La Encíclica, en este punto, pone en el centro de la reflexión la propia experiencia del Señor Jesús, entendida como prototípica para todo sacerdote. Afirma de hecho: “El gran aprecio en que el divino Maestro mostró tener la castidad, exaltándola como algo superior a las fuerzas ordinarias, […] era casi imposible que no hiciera sentir a los sacerdotes de la Nueva Alianza el celestial encanto de esta virtud privilegiada, aspirar a ser del número de aquellos que son capaces de entender esta palabra (cf. Mt 19,11)”.

Es posible, en estas afirmaciones de la Encíclica,notar una cierta complementariedad entre la intención de fundar la castidad sacerdotal en la exigencia de pureza cultual, y la más amplia, y hoy mayormente comprendida, exigencia de presentarla como imitatio Christi, vía privilegiada para imitar al Maestro, que vivió ejemplarmente de manera pobre, casta y obediente.

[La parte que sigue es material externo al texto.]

(** * parens: a shallow embedding of the expression evaluator, the basic
      analyzer, the special-form parsers and two reader macros.

    Source functions embedded here:
    - the expression nodes ConstExpr, QuoteExpr, DefExpr, IfExpr, DoExpr,
      InvokeExpr and GoExpr with their [Eval] methods;
    - [BasicAnalyzer.Analyze] and [BasicAnalyzer.analyzeSeq];
    - the special-form parsers [parseQuoteExpr], [parseDefExpr], [parseGoExpr];
    - the reader macros [readNumber] and [quoteFormReader].

    Go values of interface type [value.Any] are an inductive type with one
    constructor for the nil interface value; Go's [(value, error)] results
    are a sum; [*Env] is threaded as explicit state. *)

From Stdlib Require Import ZArith List String Ascii Bool Lia Wf_nat.
From stdpp Require Import gmap strings pretty.

Set Warnings "-register-all".

Import ListNotations.
Local Open Scope Z_scope.
Local Open Scope string_scope.

(** ** Go preliminaries *)

(** [rune] is an alias of [int32]. *)
Definition rune : Type := Z.

(** Values of Go's [error] interface that this code base creates.  Sentinel
    errors ([io.EOF], [ErrSkip], ...) are compared by identity in Go, so each
    is a constructor of its own; [errors.New] at a use site is never equal to
    a sentinel.  [ErrStackDepth] is the spec's stack-depth-exceeded cause.
    [Error] is the struct [Error{Cause, Message, Form, Rune}] of both
    packages, a field left out in Go being its zero value here. *)
Inductive error : Type :=
| io_EOF
| ErrSkip
| ErrEOF
| ErrNumberFormat
| ErrUnmatchedDelimiter
| ErrNotFound
| ErrNotInvokable
| ErrInvalidBindName
| ErrStackDepth
| errors_New (text : string)
| fmt_Errorf_w (wrapped : error) (arg : string)
| Error (Cause : error) (Message : string) (Form : string) (Rune : rune).

(** A Go result pair [(v, err)] with the convention [err != nil] first. *)
Inductive Result (A : Type) : Type :=
| Ok (v : A)
| Err (e : error).
Arguments Ok {A} v.
Arguments Err {A} e.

Pío XI no descuida, por otro lado, citar los pronunciamientos dogmáticos que se refieren a la obligación de la castidad, y en particular el Concilio de Elvira y el segundo Concilio de Cartago, que, aunque en el siglo IV, atestiguan con obviedad una práxis muy anterior, consolidada, y que por tanto puede ser traducida en ley.

Con un acento extraordinariamente moderno, en el sentido de inmediatamente accesible a nuestra mentalidad, la Encíclica habla de la libertad, con la que se acoge el don de la castidad, afirmando: “Por su libre voluntad hemos dicho: como quiera que, si después de la ordenación ya no la tienen para contraer nupcias terrenales, pero las órdenes mismas las reciben no forzados ni por ley alguna ni por persona alguna, sino por su propia y espontánea resolución personal”. Podríamos deducir, en respuesta a algunas objeciones contemporáneas, sobre una presunta obstinación de la Iglesia en imponer a los jóvenes el Celibato, que el Magisterio autorizado de Pío XI, lo indicaba como resultado de la libre acogida de un carisma sobrenatural, que nadie impone, ni podría imponer. Al contrario la norma eclesiástica se entiende como la decisión de la Iglesia de admitir al sacerdocio sólo a aquellos que han recibido el carisma del Celibato y que, libremente, lo han acogido.

Si bien es legítimo sostener que, según el clima de la época, el fundamento del Celibato eclesiastico en la Encíclica Ad Catholici Sacerdotii de Pío XI se pone en razones, aunque válidas, de pureza ritual, no menos es posible reconocer en el mismo texto una importante dimensión ejemplar tanto del Celibato de Cristo, como de Su libertad, que es la misma a la que son llamados los sacerdotes.